Di Stasio told me that she had what could be considered anxiety as a child.
“There were times when I was a little kid where I’d be like, we need to check all the doors, we need to lock all the windows,” she said. “But then it made me a great athlete; when you’re always questioning if what you did was enough, if there’s more you can do over analyzing things trying to work harder than everyone around you like never feeling content, it pushed me really, really hard.”
But during COVID, Di Stasio didn’t have wrestling anymore and couldn’t manage the feelings of anxiety. She says it was exhausting. As mental health issues that athletes face became more prevalent over the years, Di Stasio found courage and support from a friend and her fiancé to get help.
Di Stasio decided to take medication to help her and the effects were immediate. She was able to focus, and do activities without distractions and mental barriers, attend practice and focus on the training.
“I think it’s very important because I would not be going to the Olympics if I didn’t figure that out,” she said.

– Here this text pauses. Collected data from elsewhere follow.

Lemma filter_weights_spec keep all s :
  wf s -> length all = n_slots ->
  exists ws, filter_weights keep all s = Ok (length (kept keep s), ws) /\ length ws = n_slots /\
    forall id w, at_ ws id = Ok w <->
      exists w0, at_ all id = Ok w0 /\ w = if bool_decide (id ∈ kept keep s) then w0 else kInvalidServerWeight.
Proof.
  intros Hwf Hlen. unfold filter_weights, kept.
  set (P := fun (seen : list ServerID) '((n, ws) : nat * ServerWeights) =>
    n = length (List.filter (in_mode keep s) seen) /\ length ws = n_slots /\ forall id w, at_ ws id = Ok w <->
    exists w0, at_ all id = Ok w0 /\
      w = if bool_decide (id ∈ List.filter (in_mode keep s) seen) then w0 else kInvalidServerWeight).
  match goal with |- context [ofold ?f ?a ?l] => destruct (ofold_total P f l a) as ([n ws] & Hrun & HP) end.
  - split; [done|]. split; [unfold InitServerWeights; by rewrite length_map|]. intros id w. split.
    + intros Hat. destruct (at_same_length (InitServerWeights all) all id w) as [w0 H0];
        [unfold InitServerWeights; by rewrite length_map|done|].
      exists w0. split; [done|]. apply init_weights_at in H0. rewrite H0 in Hat. by simplify_eq.
    + intros (w0 & H0 & ->). by apply (init_weights_at _ _ w0).
  - intros seen id rest [n ws] Heq (Hn & Hl & Hw).
    assert (0 <= id < kNumMaxServers) as Hid by (apply (registered_slot s); [done|rewrite Heq; set_solver]).
    destruct (at_in_range (modes_ s) id) as [mode Hm]; [apply CongestionControl.in_slots; [apply Hwf|done]|].
    rewrite Hm. simpl. destruct (keep mode) eqn:Hk.
    + assert (in_mode keep s id = true) as Him by (unfold in_mode; by rewrite Hm).
      destruct (at_in_range all id) as [w0 H0]; [by apply CongestionControl.in_slots|]. rewrite H0. simpl.
      destruct (CongestionControl.put_slot ws id w0 Hl Hid) as [ws' Hp]. rewrite Hp. simpl.
      eexists. split; [done|]. unfold P. rewrite List.filter_app. simpl. rewrite Him, length_app. simpl.
      split; [lia|]. split; [by rewrite (at_put_length _ _ _ _ Hp)|]. intros j w.
      destruct (decide (j = id)) as [->|Hne].
      * rewrite (at_put_eq _ _ _ _ Hp), H0, bool_decide_eq_true_2 by set_solver.
        split; [naive_solver|]. intros (? & ? & ->). by simplify_eq.
      * rewrite (at_put_ne _ _ _ _ _ Hp), Hw by done.
        by replace (bool_decide (j ∈ List.filter (in_mode keep s) seen ++ [id])) with
          (bool_decide (j ∈ List.filter (in_mode keep s) seen)) by (apply bool_decide_ext; set_solver).
    + assert (in_mode keep s id = false) as Him by (unfold in_mode; by rewrite Hm).
      eexists. split; [done|]. unfold P. rewrite List.filter_app. simpl. by rewrite Him, app_nil_r.
  - exists ws. rewrite Hrun. destruct HP as (-> & ? & ?). done.
Qed.

(** ** Runs of the manager *)

Inductive event :=
| EAddServer (calibrated_time : Z) (server_id : ServerID)
| ESetStats (servers : ServerStatsList)
| ESignal (now micro_time calibrated_time : Z) (server_id : ServerID)
| ETick (clock : ServerID -> Z * Z).

Definition exec (s : t) (e : event) : outcome t :=
  match e with
  | EAddServer cal id => r ← AddServer cal id s; Ok (snd r)
  | ESetStats servers => SetServerStats servers s
  | ESignal now mt cal id => SignalCongested now mt cal id s
  | ETick clock => cc ← CongestionControl.UpdateAllServers clock (cc_ s); Ok (s <| cc_ := cc |>)
  end.

Lemma dp_wf_init vol_id junk : length junk = n_slots -> wf (init vol_id junk).
Proof.
  intros Hj. constructor; simpl; try done; [apply CongestionControl.cc_wf_init|constructor..].
Qed.

Lemma wf_set_cc s cc : wf s -> CongestionControl.wf cc -> wf (s <| cc_ := cc |>).
Proof. intros [] Hcc. by constructor. Qed.

Lemma dp_AddServer_wf cal id s r s' : wf s -> AddServer cal id s = Ok (r, s') -> wf s'.
Proof.
  intros Hwf Hadd. unfold AddServer in Hadd. case_decide as Hin; simplify_outcome; [done|].
  destruct v as [r cc]. pose proof (CongestionControl.cc_AddServer_wf _ _ _ _ _ (wf_cc s Hwf) Hrun) as Hcc.
  assert (0 <= id < kNumMaxServers) as Hid.
  { unfold CongestionControl.AddServer in Hrun. simplify_outcome. apply at_put_Ok in Hrun0 as (Hid & _).
    rewrite (CongestionControl.wf_telemetry _ (wf_cc s Hwf)) in Hid. unfold CongestionControl.n_slots in Hid. lia. }
  destruct Hwf. constructor; simpl; try done.
  - rewrite Forall_forall in *. intros j [->|Hj]%elem_of_set_insert; auto.
  - by apply set_insert_sorted.
Qed.

Lemma set_one_wf s srv s' : wf s -> set_one s srv = Ok s' -> wf s'.
Proof.
  intros Hwf Hset. unfold set_one, SetCongestionState in Hset. simplify_outcome.
  pose proof (CongestionControl.cc_exec_wf (cc_ s) (CongestionControl.ESetState _ _) _ (wf_cc s Hwf) Hrun2) as Hcc.
  destruct Hwf. constructor; simpl; try done; by erewrite at_put_length by done.
Qed.

Lemma dp_exec_wf s e s' : wf s -> exec s e = Ok s' -> wf s'.
Proof.
  intros Hwf Hex. destruct e as [cal id|servers|now mt cal id|clock]; simpl in Hex.
  - simplify_outcome. destruct v as [r s1]. by eapply dp_AddServer_wf.
  - unfold SetServerStats in Hex. revert Hex. apply (ofold_ind (fun _ => wf)); [done|].
    intros. by eapply set_one_wf.
  - unfold SignalCongested, CongestionControl.SignalCongested in Hex. simplify_outcome.
    apply (wf_set_cc s); [done|].
    by apply (CongestionControl.cc_exec_wf (cc_ s) (CongestionControl.ESignal v0 id now mt cal) _ (wf_cc s Hwf)).
  - simplify_outcome. apply (wf_set_cc s); [done|].
    by apply (CongestionControl.cc_exec_wf (cc_ s) (CongestionControl.ETick clock) _ (wf_cc s Hwf)).
Qed.
(** An empty reply is [None]. The result comes with what a read copied. *)
Definition HandleStorageOpReply (ts : signal_times) (payload : option message) (server_id : ServerID) (s : t)
    : outcome (Status Z * option (list Z) * t) :=
  match payload with
  | Some (MStorageOpReply msg data) =>
      let iod := StorageOpReplyMsg.iod msg in
      let code := StorageOpReplyMsg.code msg in
      s ← (if bool_decide (code = StorageOpReplyCode.kSuccessCongested) then signal ts server_id s else Ok s);
      let success := bool_decide (code = StorageOpReplyCode.kSuccess) || bool_decide (code = StorageOpReplyCode.kSuccessCongested) in
      match IODesc.get_op iod with
      | OpType.kRead =>
          if success then
            copied ← read_payload iod data; Ok (Value (StorageOpReplyMsg.res msg), copied, s)
          else match code with
          | StorageOpReplyCode.kRejectDeviceBusy => s ← signal ts server_id s; Ok (MakeError EBUSY, None, s)
          | StorageOpReplyCode.kFailure => Ok (MakeError EINVAL, None, s)
          | _ => Fault RuntimeError
          end
      | OpType.kWrite =>
          if success then Ok (Value (StorageOpReplyMsg.res msg), None, s)
          else match code with
          | StorageOpReplyCode.kRejectDeviceBusy => s ← signal ts server_id s; Ok (MakeError EBUSY, None, s)
          | StorageOpReplyCode.kRejectModeMismatch => Ok (MakeError EROFS, None, s)
          | StorageOpReplyCode.kFailure => Ok (MakeError EINVAL, None, s)
          | _ => Fault RuntimeError
          end
      | _ => Fault RuntimeError
      end
  | _ => Ok (MakeError EINVAL, None, s)
  end.

(** *** Registration and statistics *)

(** The scheduler is made for the volume and told each server of the reply. *)
Definition register_server (cal : ServerID -> Z) (st : list ServerID * DPScheduler.t (P := P)) (id : ServerID)
    : outcome (list ServerID * DPScheduler.t (P := P)) :=
  let (servers, sched) := st in
  require (bool_decide (id ∉ servers)) RuntimeError;;
  r ← DPScheduler.AddServer (cal id) id sched;
  let '(add, sched) := r in
  match add with
  | MakeError _ => Fault RuntimeError
  | Value _ => Ok (servers ++ [id], sched)
  end.

(** [policy] is the policy of the reply's type; a reply that is too short is
    [None]. *)
Definition HandleRegisterVolumeReply (policy : Config.DataPlaneSchedulerType -> P) (junk : ServerModes)
    (cal : ServerID -> Z) (payload : option RegisterVolumeReplyMsg.t)
    : outcome (Status (VolumeID * list ServerID * DPScheduler.t (P := P))) :=
  match payload with
  | None => Ok (MakeError EINVAL)
  | Some msg =>
      let vol_id := RegisterVolumeReplyMsg.vol_id msg in
      let sched := DPScheduler.init (policy (RegisterVolumeReplyMsg.sched_type msg)) vol_id junk in
      r ← ofold (register_server cal) ([], sched) (map ServerInfo.id (RegisterVolumeReplyMsg.servers msg));
      Ok (Value (vol_id, fst r, snd r))
  end.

Di Stasio knows that success isn’t easy and doesn’t always come on a quick timeline but is committed to the long game, and there is tremendous peace in that.
“Good things take a really, really long time. The idea of easy persistence and discipline will take you so much further than, like, that lucky win when you’re a kid or that one huge tournament where you felt on top of the world. Chase that feeling — but don’t do it just because of that feeling.
“I think that’s a really important message for kids. I’m hoping that those lessons helped me in every aspect of my life.”
Di Stasio is clear that every path and step towards the podium was for a reason. But she’s an athlete whose generosity in teaching coupled with humility in learning, means she has already won in life.